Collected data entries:
....

(** ** Operations and the failures they meet *)

(** Every method of the two modules that goes to the database, with its
    arguments. *)
Inductive operation :=
| SavingsGoal_create (name : string) (target_amount : Qc)
    (deadline user_id : option string)
| SavingsGoal_find_all (user_id : option string)
| SavingsGoal_find_by_id (goal_id : Z)
| SavingsGoal_update (goal_id : Z) (name : option string)
    (target_amount current_amount : option Qc) (deadline : option string)
| SavingsGoal_delete (goal_id : Z)
| SavingsGoal_add_amount (goal_id : Z) (amount : Qc)
| Account_create (name bank account_number : string) (starting_balance : Qc)
| Account_find_all
| Account_find_by_id (account_id : Z)
| Account_update_balance (account_id : Z) (new_balance : Qc)
| Transaction_create (account_id : option Z) (amount : Qc)
    (category description date trans_type : string)
| Transaction_find_all (account_id : option Z) (limit : Z)
| Transaction_find_by_id (trans_id : Z)
| Transaction_delete (trans_id : Z)
| User_create (username name email password : string) (phone : option string)
| User_find_by_id (user_id : Z)
| User_find_by_username (username : string)
| User_find_by_email (email : string)
| User_update_name (user_id : Z) (new_name : string)
| Service_create_goal (name : string) (target_amount : Qc)
    (deadline user_id : option string)
| Service_get_all_goals (user_id : option string)
| Service_get_goal_by_id (goal_id : Z)
| Service_update_goal (goal_id : Z) (name : option string)
    (target_amount current_amount : option Qc) (deadline : option string)
| Service_delete_goal (goal_id : Z)
| Service_add_amount_to_goal (goal_id : Z) (amount : Qc)
| Service_get_summary (user_id : option string)
| Service_get_financial_data_for_ai (user_id : option string) (months : Z).

Definition discard {A} (m : M A) : M unit := bind m (fun _ => ret tt).

Definition run (o : operation) : M unit :=
  match o with
  | SavingsGoal_create n t dl u => discard (SavingsGoal.create n t dl u)
  | SavingsGoal_find_all u => discard (SavingsGoal.find_all u)
  | SavingsGoal_find_by_id i => discard (SavingsGoal.find_by_id i)
  | SavingsGoal_update i n t c dl => discard (SavingsGoal.update i n t c dl)
  | SavingsGoal_delete i => discard (SavingsGoal.delete i)
  | SavingsGoal_add_amount i a => discard (SavingsGoal.add_amount i a)
  | Account_create n b a sb => discard (Account.create n b a sb)
  | Account_find_all => discard Account.find_all
  | Account_find_by_id i => discard (Account.find_by_id i)
  | Account_update_balance i b => discard (Account.update_balance i b)
  | Transaction_create a x c ds dt ty => discard (Transaction.create a x c ds dt ty)
  | Transaction_find_all a l => discard (Transaction.find_all a l)
  | Transaction_find_by_id i => discard (Transaction.find_by_id i)
  | Transaction_delete i => discard (Transaction.delete i)
  | User_create un n em pw ph => discard (User.create un n em pw ph)
  | User_find_by_id i => discard (User.find_by_id i)
  | User_find_by_username un => discard (User.find_by_username un)
  | User_find_by_email em => discard (User.find_by_email em)
  | User_update_name i n => discard (User.update_name i n)
  | Service_create_goal n t dl u => discard (SavingsService.create_goal n t dl u)
  | Service_get_all_goals u => discard (SavingsService.get_all_goals u)
  | Service_get_goal_by_id i => discard (SavingsService.get_goal_by_id i)
  | Service_update_goal i n t c dl => discard (SavingsService.update_goal i n t c dl)
  | Service_delete_goal i => discard (SavingsService.delete_goal i)
  | Service_add_amount_to_goal i a => discard (SavingsService.add_amount_to_goal i a)
  | Service_get_summary u => discard (SavingsService.get_summary u)
  | Service_get_financial_data_for_ai u m =>
      discard (SavingsService.get_financial_data_for_ai u m)
  end.







(** ** Sample data *)

Definition sample_env : env :=
  mk_env (fun n => 63900000000000000 + Z.of_nat n) (fun _ => NoFault)
    (fun d => if bool_decide (d < 63900000000000000)
              then "2025-11-30T09:00:00" else "2025-12-30T09:00:00")
    (fun password => password) String.eqb.

Definition goal_fund : GoalRow.t :=
  GoalRow.mk 1 "Emergency Fund" (Qc_of_Z 10000000) (Qc_of_Z 2500000)
    (Some "2025-12-31") (Some "u1") "2025-01-01T08:00:00" "2025-01-01T08:00:00".

Definition goal_bike : GoalRow.t :=
  GoalRow.mk 2 "Bike" (Qc_of_Z 300) (Qc_of_Z 450) None (Some "u2")
    "2025-02-01T08:00:00" "2025-02-01T08:00:00".


Definition sample_transactions : list TransactionRow.t :=
  [ TransactionRow.mk 1 None (Qc_of_Z 50000) (Some "Food") "lunch"
      "2025-12-05" "EXPENSE" "c" "c";
    TransactionRow.mk 2 None (Qc_of_Z 50000) None "misc"
      "2025-12-06" "EXPENSE" "c" "c";
    TransactionRow.mk 3 None (Qc_of_Z 2000000) (Some "Salary") "pay"
      "2025-12-07" "INCOME" "c" "c";
    TransactionRow.mk 4 None (Qc_of_Z 70000) (Some "Food") "old"
      "2024-03-03" "EXPENSE" "c" "c";
    TransactionRow.mk 5 None (Qc_of_Z 30000) (Some "Food") "dinner"
      "2025-12-08" "EXPENSE" "c" "c" ].

Definition sample_db : database :=
  mk_database [goal_fund; goal_bike] [] sample_transactions [].

Definition sample_state : state := mk_state sample_db 0 0 [].

(** The scenario of the specification: three expenses of 50000 under "Food"
    and one income of 2000000, all dated inside a one-month window. *)
Definition scenario_state : state :=
  mk_state
    (mk_database [] []
       [ TransactionRow.mk 1 (Some 1) (Qc_of_Z 50000) (Some "Food") "a"
           "2025-12-10" "EXPENSE" "c" "c";
         TransactionRow.mk 2 (Some 1) (Qc_of_Z 50000) (Some "Food") "b"
           "2025-12-11" "EXPENSE" "c" "c";
         TransactionRow.mk 3 (Some 1) (Qc_of_Z 50000) (Some "Food") "c"
           "2025-12-12" "EXPENSE" "c" "c";
         TransactionRow.mk 4 (Some 1) (Qc_of_Z 2000000) (Some "Salary") "d"
           "2025-12-13" "INCOME" "c" "c" ]
       [])
    0 0 [].


(** A driver that cannot run the second statement it is given. *)
Definition execute_fault_env : env :=
  mk_env (clock sample_env)
    (fun n => match n with 1%nat => ExecuteFault | _ => NoFault end)
    (isoformat sample_env) (generate_password_hash sample_env)
    (check_password_hash sample_env).


(** ** Vocabulary of the further properties *)

(** The two orders [find_all] lists rows in. *)
Definition newer_first {A} (key : A → string) (x y : A) : Prop :=
  String.leb (key y) (key x) = true.

Definition goal_ids (d : database) : list Z :=
  map GoalRow.id (tbl_SavingsGoal d).

(** The rows stored under an identifier in the other tables. *)
Definition stored_account (account_id : Z) (d : database) : option AccountRow.t :=
  head (snd (Account.sql_select_by_id account_id d)).
Definition stored_user (user_id : Z) (d : database) : option UserRow.t :=
  head (snd (User.sql_select_by_id user_id d)).


(** The table an operation belongs to, and what it means for the other
    tables to be as they were. *)
Inductive table := GoalTable | AccountTable | TransactionTable | UserTable.

Definition table_of (o : operation) : table :=
  match o with
  | Account_create _ _ _ _ | Account_find_all | Account_find_by_id _
  | Account_update_balance _ _ => AccountTable
  | Transaction_create _ _ _ _ _ _ | Transaction_find_all _ _
  | Transaction_find_by_id _ | Transaction_delete _ => TransactionTable
  | User_create _ _ _ _ _ | User_find_by_id _ | User_find_by_username _
  | User_find_by_email _ | User_update_name _ _ => UserTable
  | _ => GoalTable
  end.

Definition unchanged_outside (t : table) (d d' : database) : Prop :=
  (t ≠ GoalTable → tbl_SavingsGoal d' = tbl_SavingsGoal d)
  ∧ (t ≠ AccountTable → tbl_Account d' = tbl_Account d)
  ∧ (t ≠ TransactionTable → tbl_Transaction d' = tbl_Transaction d)
  ∧ (t ≠ UserTable → tbl_User d' = tbl_User d).

(** The operations that only read. *)
Definition reads_only (o : operation) : bool :=
  match o with
  | SavingsGoal_find_all _ | SavingsGoal_find_by_id _
  | Account_find_all | Account_find_by_id _
  | Transaction_find_all _ _ | Transaction_find_by_id _
  | User_find_by_id _ | User_find_by_username _ | User_find_by_email _
  | Service_get_all_goals _ | Service_get_goal_by_id _
  | Service_get_summary _ | Service_get_financial_data_for_ai _ _ => true
  | _ => false
  end.

(** A computation keeps a relation between the database it starts from and
    the one it ends with, and a computation never raises a [ValueError]. *)
Definition keeps (R : relation database) {A} (m : M A) : Prop :=
  ∀ e s, R (db s) (db (snd (m e s))).



(** Uniqueness of the goal identifiers, carried from one database to the
    next. *)
Definition ids_stay_unique (d d' : database) : Prop :=
  NoDup (goal_ids d) → NoDup (goal_ids d').

(** A name [create_goal] refuses. *)
Definition blank (name : string) : bool :=
  String.eqb name "" || strip_is_empty name.

(** * Properties *)

(** ** Arithmetic of the number model *)

Section Rounding.

Local Open Scope Q_scope.



Lemma round_half_even_Z (n : Z) : round_half_even (inject_Z n) = n.
Proof.
  unfold round_half_even. rewrite Qfloor_Z.
  destruct (Qcompare_spec (inject_Z n - inject_Z n) (1 # 2)); try lra.
  reflexivity.
Qed.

....

[TRY IT]: For every line above that holds the word "unit", report the whole line.

[TASK RESULT]:
Definition discard {A} (m : M A) : M unit := bind m (fun _ => ret tt).
Definition run (o : operation) : M unit :=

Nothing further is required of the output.